Die zahlreichen Neugründungen der Wendezeit gingen dabei leer aus, zum Zuge kamen stets die großen Zeitungshäuser aus der BRD. Die Segnungen des Westens, der neue Technik finanzierte und - anders als bei der TA - fast überall neue Chefredakteure installierte, waren aber mehr als trügerisch. Durch die völlig verfehlte Privatisierungspolitik wurde die Dominanz der ehemaligen SED-Blätter bis heute festgeschrieben. Auch die kleineren Blätter der Blockparteien hatten keine Chance, genauso wenig neu eingeführte Titel von Westverlagen, die bei der Treuhand leer ausgegangen waren. Bis auf zwei Ausnahmen haben in den neuen Bundesländern nur die Bezirkszeitungen überlebt, die in ihrem Verbreitungsgebiet fast immer ein Monopol haben.
Die Auflagen aller Titel gingen seit 1990 dramatisch zurück. Da in den neuen Ländern auch am Werbemarkt nicht viel zu holen war, finanzieren sich die Zeitungen in den neuen Ländern überwiegend aus Vertriebserlösen.
Sparzwang ist so für Ostblätter seit Jahren Redaktionsalltag. Jüngste Kooperationen wie zwischen Ostsee-Zeitung (Rostock) und Lübecker Nachrichten oder Nordkurier (Neubrandenburg) und Schweriner Volkszeitung führen zu einer weiteren Aushöhlung der Pressevielfalt - und zum Verfall der ohnehin nicht immer guten journalistischen Qualität.
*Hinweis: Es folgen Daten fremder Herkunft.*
(* ===== verification/BaseService.v ===== *)
(** * The generic service: writes

    Model of the write side of [BaseServiceOperations]
    (src/libs/common/src/utils/base-operations/base-service-operations.util.ts),
    which every CRUD service extends: create, update with its one-to-many
    children and many-to-many links, delete, and the bulk operations.  The read
    side is in Listing.v, the error wrapper in DbErrors.v.

    A row is the columns of [BaseEntity] and the entity's own columns [F].
    What TypeORM does with a DTO is [assign], the columns the DTO gives replacing
    those of the row; what the table's constraints refuse is [violates].  The id
    the database would generate for a new row comes with the request. *)

From S2P Require Import Prelude JsString Repo DbErrors.
#[local] Open Scope string_scope.

(** ** Rows *)

(** [BaseEntity]; the creation and update times, which TypeORM keeps, are left
    out. *)
Record base_row (F : Type) := BaseRow {
  id : string;
  cols : F;
  created_by : option string;
  updated_by : option string;
  is_deleted : bool;
  deleted_reason : option string;
  row_deleted_at : option Z;
  deleted_by : option string;
}.
Arguments BaseRow {F}. Arguments id {F}. Arguments cols {F}. Arguments created_by {F}.
Arguments updated_by {F}. Arguments is_deleted {F}. Arguments deleted_reason {F}.
Arguments row_deleted_at {F}. Arguments deleted_by {F}.

#[export] Instance base_row_entity F : Entity (base_row F) := { pk := id; deleted_at := row_deleted_at }.

(** [softDeleteFilter], as TypeORM evaluates it. *)
Definition live_row {F} (r : base_row F) : bool := negb (is_deleted r) && not_deleted r.

Definition set_creator {F} (user : option current_user) (r : base_row F) : base_row F :=
  match user with
  | None => r
  | Some u => BaseRow (id r) (cols r) (user_id u) (user_id u) (is_deleted r) (deleted_reason r)
                (row_deleted_at r) (deleted_by r)
  end.
Definition set_updater {F} (user : option current_user) (r : base_row F) : base_row F :=
  match user with
  | None => r
  | Some u => BaseRow (id r) (cols r) (created_by r) (user_id u) (is_deleted r) (deleted_reason r)
                (row_deleted_at r) (deleted_by r)
  end.
(** [{ is_deleted: true, deleted_at: new Date(), deleted_by?, deleted_reason? }] *)
Definition stamp_deleted {F} (now : Z) (user : option current_user) (reason : option string)
    (r : base_row F) : base_row F :=
  BaseRow (id r) (cols r) (created_by r) (updated_by r) true
    (match reason with Some m => Some m | None => deleted_reason r end) (Some now)
    (match user with Some u => user_id u | None => deleted_by r end).
Definition with_cols {F} (f : F → F) (r : base_row F) : base_row F :=
  BaseRow (id r) (f (cols r)) (created_by r) (updated_by r) (is_deleted r) (deleted_reason r)
    (row_deleted_at r) (deleted_by r).
(** [repo.create(data)] of data without an id. *)
Definition make_row {F} (fresh : string) (c : F) : base_row F :=
  BaseRow fresh c None None false None None None.

(** [_extractUserId]: a session without id counts as no user. *)
Definition extractUserId (user : option current_user) : option current_user :=
  match user with
  | Some (UserSession None) => None
  | _ => user
  end.

Definition id_in {F} (ids : list string) (r : base_row F) : bool := includes ids (id r).

Definition not_found (tableName k : string) : exn :=
  NotFoundException (tableName +:+ " with ID '" +:+ k +:+ "' not found.").

(** A statement's result, unless a constraint of the table refuses it. *)
Definition write {X} (violates : X → option driver_error) (t : X) : result X :=
  match violates t with
  | Some err => Throw (QueryFailedError err)
  | None => Ok t
  end.

(** ** One table *)
Section service.
Context {T : Type → Type} `{Database T} {F D : Type}.
Context (tableName : string) (blank : F) (assign : D → F → F)
        (violates : T (base_row F) → option driver_error).
Abbreviation row := (base_row F).
Abbreviation write := (write violates).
In dünn besiedelten Gebieten, wo die Zustellung der Zeitung ein Vielfaches mehr kostet als in der Großstadt, könnten sich die Verlage sogar irgendwann ganz zurückziehen, fürchtet der Dortmunder Journalistik-Professor Günther Rager. Regionen in Brandenburg oder Mecklenburg-Vorpommern, die von der Abwanderung der Bevölkerung besonders stark betroffen sind, könnten so zu zeitungsfreien Zonen werden.